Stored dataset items
*-*-*

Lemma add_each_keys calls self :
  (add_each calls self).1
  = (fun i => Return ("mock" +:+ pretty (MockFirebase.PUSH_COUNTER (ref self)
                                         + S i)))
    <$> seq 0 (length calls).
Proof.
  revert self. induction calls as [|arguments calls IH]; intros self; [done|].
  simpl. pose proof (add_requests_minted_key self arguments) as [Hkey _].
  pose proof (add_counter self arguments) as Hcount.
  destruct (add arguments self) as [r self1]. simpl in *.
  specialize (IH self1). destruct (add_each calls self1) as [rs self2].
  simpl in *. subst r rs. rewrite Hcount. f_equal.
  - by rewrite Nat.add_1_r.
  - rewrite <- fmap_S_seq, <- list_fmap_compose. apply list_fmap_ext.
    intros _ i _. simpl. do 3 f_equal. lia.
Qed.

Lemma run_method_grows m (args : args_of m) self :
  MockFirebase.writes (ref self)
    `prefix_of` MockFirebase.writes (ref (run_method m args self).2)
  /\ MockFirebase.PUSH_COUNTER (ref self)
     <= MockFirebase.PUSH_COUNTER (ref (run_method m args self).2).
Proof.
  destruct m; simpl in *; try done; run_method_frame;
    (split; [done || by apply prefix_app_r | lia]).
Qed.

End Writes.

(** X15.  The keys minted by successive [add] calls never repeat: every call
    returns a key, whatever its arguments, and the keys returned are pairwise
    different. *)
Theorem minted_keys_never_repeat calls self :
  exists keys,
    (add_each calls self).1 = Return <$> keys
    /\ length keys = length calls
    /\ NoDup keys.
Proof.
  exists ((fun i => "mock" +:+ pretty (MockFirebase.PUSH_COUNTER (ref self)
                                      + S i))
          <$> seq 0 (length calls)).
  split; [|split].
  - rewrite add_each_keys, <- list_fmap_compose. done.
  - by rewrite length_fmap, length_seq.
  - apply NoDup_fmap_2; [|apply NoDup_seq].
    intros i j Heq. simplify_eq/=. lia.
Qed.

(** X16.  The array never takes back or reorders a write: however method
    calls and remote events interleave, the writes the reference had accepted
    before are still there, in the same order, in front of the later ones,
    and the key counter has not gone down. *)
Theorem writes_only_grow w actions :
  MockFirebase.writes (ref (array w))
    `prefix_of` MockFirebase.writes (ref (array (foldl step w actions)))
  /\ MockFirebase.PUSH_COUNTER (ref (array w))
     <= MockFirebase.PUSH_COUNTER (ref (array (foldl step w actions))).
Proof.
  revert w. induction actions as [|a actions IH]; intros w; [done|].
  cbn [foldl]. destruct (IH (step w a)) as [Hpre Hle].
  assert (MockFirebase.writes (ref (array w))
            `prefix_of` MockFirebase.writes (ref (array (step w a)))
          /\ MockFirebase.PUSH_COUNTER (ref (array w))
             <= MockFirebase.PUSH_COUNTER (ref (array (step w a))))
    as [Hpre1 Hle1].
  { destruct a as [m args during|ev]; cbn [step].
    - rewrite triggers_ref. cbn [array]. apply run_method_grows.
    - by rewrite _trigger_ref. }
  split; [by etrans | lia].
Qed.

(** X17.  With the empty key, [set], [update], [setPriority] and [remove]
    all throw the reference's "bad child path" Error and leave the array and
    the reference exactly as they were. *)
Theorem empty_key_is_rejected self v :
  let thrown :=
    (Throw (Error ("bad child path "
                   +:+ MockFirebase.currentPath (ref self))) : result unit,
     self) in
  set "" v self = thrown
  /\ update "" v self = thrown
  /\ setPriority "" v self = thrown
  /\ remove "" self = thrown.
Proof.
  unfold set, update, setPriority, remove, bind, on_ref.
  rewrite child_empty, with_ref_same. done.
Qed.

*-*-*

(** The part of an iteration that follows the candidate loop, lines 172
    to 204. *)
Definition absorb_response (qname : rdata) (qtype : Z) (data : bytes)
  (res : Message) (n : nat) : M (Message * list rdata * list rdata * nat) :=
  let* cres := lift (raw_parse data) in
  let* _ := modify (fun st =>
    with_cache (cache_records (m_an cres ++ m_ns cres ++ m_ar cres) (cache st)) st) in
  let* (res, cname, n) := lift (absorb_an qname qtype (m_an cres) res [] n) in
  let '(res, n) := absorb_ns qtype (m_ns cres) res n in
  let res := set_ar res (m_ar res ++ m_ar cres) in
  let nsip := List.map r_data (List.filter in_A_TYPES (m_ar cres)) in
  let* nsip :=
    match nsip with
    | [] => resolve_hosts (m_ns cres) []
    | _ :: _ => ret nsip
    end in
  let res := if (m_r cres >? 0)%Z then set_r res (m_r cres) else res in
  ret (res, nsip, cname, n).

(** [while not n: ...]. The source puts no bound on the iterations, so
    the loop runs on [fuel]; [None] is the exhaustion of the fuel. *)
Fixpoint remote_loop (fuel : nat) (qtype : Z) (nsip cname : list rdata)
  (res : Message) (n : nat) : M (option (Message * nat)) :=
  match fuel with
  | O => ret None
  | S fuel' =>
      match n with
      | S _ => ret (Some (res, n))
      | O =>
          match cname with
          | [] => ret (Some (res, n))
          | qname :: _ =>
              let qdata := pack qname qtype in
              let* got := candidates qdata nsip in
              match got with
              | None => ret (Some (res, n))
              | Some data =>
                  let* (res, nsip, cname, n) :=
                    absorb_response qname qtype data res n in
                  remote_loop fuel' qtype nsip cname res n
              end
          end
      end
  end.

*-*-*

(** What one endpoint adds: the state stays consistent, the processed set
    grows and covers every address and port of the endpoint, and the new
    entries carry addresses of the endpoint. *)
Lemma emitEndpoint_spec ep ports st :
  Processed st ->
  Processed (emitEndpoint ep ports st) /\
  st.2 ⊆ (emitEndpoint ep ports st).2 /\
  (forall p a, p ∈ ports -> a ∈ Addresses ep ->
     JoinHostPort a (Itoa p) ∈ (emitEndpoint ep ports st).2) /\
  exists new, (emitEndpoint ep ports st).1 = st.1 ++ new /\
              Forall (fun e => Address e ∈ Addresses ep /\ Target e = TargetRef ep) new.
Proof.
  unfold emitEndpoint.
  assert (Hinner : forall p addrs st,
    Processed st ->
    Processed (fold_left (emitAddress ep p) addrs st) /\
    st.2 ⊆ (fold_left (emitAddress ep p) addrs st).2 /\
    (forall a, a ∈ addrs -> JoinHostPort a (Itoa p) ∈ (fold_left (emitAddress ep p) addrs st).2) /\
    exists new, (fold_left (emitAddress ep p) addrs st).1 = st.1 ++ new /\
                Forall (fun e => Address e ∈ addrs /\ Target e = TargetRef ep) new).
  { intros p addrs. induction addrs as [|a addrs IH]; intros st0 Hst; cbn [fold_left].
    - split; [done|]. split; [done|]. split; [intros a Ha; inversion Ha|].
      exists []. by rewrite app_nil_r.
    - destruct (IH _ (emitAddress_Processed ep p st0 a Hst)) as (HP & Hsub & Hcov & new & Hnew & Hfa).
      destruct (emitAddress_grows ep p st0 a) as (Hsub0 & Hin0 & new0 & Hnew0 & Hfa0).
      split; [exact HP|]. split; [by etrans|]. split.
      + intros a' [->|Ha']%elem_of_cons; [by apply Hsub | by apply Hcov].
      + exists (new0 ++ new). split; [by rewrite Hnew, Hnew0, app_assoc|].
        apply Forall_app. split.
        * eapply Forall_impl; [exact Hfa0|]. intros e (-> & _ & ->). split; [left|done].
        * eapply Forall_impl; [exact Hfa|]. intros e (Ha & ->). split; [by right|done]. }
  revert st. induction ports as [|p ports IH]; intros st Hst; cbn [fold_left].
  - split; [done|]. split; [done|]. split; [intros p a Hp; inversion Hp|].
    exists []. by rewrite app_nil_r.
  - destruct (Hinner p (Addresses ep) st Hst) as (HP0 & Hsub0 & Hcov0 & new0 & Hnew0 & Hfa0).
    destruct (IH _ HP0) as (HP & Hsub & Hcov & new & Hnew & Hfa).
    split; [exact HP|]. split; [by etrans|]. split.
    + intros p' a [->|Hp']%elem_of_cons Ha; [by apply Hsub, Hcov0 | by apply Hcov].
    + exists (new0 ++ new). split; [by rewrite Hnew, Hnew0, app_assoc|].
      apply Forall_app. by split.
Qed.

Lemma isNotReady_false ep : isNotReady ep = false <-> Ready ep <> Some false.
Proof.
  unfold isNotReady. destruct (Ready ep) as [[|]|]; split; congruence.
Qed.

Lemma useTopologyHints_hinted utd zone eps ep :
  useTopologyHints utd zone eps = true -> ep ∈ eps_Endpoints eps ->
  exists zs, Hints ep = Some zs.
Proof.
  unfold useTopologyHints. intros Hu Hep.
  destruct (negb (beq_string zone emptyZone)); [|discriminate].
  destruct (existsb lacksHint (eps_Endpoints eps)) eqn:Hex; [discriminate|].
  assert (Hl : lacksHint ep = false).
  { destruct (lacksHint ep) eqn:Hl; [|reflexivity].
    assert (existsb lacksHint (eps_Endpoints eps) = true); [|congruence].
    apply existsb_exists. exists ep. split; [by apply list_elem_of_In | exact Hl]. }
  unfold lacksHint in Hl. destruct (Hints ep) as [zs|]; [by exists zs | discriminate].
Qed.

*-*-*

Check each line of the data for "inversion". Copy the lines where it turns up.

*The answer*
    - split; [done|]. split; [done|]. split; [intros a Ha; inversion Ha|].
  - split; [done|]. split; [done|]. split; [intros p a Hp; inversion Hp|].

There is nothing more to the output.